ASSIGNED TASK - Go through the listing beneath and show each line containing the string "None".

RECORD EXTRACTS -
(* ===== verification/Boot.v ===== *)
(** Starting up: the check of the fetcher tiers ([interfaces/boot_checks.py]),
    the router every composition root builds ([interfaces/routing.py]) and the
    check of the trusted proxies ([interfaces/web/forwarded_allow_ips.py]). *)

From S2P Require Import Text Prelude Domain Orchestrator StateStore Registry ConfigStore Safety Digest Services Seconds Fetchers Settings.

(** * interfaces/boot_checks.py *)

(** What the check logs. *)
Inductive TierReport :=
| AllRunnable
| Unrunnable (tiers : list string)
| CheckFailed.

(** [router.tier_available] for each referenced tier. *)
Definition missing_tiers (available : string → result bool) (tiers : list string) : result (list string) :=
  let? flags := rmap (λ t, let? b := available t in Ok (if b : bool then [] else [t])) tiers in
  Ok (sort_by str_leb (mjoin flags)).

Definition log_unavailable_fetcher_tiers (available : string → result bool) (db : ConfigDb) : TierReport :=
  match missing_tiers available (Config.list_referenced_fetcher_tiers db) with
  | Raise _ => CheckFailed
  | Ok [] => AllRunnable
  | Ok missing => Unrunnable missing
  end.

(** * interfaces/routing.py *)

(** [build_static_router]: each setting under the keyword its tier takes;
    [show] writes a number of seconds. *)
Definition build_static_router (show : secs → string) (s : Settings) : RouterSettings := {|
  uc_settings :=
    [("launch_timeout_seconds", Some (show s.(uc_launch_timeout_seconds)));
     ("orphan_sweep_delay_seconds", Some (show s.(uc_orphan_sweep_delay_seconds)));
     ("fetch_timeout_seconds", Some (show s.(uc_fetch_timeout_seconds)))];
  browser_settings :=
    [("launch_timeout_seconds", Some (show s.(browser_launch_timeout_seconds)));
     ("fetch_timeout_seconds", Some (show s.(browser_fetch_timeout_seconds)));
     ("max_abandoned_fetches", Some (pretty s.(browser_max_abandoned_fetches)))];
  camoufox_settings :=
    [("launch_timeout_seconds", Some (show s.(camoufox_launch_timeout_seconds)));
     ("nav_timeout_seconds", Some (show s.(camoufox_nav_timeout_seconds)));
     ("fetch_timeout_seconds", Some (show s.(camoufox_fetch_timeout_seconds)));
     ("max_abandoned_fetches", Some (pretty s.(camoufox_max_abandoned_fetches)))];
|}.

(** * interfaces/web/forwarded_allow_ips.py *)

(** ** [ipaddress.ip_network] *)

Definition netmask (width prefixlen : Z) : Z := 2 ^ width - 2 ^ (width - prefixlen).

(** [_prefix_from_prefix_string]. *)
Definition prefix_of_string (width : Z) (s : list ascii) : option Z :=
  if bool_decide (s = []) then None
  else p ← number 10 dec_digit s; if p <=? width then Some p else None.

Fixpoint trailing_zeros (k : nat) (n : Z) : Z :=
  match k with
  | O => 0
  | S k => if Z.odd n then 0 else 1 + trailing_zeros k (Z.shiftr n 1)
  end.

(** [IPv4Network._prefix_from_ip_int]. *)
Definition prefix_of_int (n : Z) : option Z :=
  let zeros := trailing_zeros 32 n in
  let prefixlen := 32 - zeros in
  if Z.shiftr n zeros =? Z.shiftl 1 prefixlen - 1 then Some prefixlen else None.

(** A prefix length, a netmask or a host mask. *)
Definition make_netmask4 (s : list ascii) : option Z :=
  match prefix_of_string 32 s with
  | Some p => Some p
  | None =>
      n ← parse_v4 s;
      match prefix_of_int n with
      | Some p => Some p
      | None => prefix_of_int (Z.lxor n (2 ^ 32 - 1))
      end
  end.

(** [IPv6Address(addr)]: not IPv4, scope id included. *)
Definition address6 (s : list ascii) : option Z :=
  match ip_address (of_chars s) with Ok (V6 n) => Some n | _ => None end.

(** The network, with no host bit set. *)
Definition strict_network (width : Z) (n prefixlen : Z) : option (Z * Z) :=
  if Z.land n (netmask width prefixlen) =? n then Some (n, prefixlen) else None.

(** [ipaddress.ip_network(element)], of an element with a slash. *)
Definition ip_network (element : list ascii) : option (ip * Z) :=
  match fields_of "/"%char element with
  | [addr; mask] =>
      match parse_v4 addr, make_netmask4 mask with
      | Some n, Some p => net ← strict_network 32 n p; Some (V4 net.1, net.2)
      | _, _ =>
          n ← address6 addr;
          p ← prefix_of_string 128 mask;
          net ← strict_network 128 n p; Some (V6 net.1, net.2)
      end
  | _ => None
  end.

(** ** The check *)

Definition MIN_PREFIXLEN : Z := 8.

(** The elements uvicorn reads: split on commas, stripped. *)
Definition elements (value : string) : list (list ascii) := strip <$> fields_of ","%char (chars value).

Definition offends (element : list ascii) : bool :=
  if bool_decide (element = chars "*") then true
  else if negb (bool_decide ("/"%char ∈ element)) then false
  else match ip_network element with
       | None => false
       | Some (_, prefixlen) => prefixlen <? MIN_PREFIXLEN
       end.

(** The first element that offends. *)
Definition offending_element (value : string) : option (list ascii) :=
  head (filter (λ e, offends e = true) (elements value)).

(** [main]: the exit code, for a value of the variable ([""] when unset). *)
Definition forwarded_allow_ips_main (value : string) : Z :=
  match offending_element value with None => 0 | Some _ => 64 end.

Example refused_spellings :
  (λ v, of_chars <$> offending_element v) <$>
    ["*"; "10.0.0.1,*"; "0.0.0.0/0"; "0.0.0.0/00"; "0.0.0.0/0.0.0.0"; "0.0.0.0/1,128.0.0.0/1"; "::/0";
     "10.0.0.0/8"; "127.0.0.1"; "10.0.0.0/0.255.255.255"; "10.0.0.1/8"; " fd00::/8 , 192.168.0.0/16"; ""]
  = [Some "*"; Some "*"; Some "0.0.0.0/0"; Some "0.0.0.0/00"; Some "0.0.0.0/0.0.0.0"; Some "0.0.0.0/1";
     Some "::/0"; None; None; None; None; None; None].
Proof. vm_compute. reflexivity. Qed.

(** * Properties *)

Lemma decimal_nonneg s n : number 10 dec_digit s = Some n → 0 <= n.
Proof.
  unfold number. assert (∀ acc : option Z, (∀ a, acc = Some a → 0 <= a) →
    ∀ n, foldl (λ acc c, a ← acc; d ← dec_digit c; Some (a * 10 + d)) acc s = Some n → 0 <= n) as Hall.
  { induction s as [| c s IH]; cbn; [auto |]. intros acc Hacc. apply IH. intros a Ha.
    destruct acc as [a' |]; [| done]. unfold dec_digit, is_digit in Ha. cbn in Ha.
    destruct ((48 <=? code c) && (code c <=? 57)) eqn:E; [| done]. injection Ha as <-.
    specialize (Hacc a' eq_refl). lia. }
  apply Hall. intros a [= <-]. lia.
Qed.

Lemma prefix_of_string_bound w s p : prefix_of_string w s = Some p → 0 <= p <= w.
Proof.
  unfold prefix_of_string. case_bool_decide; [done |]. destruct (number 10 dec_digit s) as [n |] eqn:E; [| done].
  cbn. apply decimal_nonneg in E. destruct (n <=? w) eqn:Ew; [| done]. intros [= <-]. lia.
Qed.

ANSWER BELOW -
  if bool_decide (s = []) then None
  else p ← number 10 dec_digit s; if p <=? width then Some p else None.
  if Z.shiftr n zeros =? Z.shiftl 1 prefixlen - 1 then Some prefixlen else None.
  | None =>
      | None => prefix_of_int (Z.lxor n (2 ^ 32 - 1))
  match ip_address (of_chars s) with Ok (V6 n) => Some n | _ => None end.
  if Z.land n (netmask width prefixlen) =? n then Some (n, prefixlen) else None.
  | _ => None
       | None => false
  match offending_element value with None => 0 | Some _ => 64 end.
     Some "::/0"; None; None; None; None; None; None].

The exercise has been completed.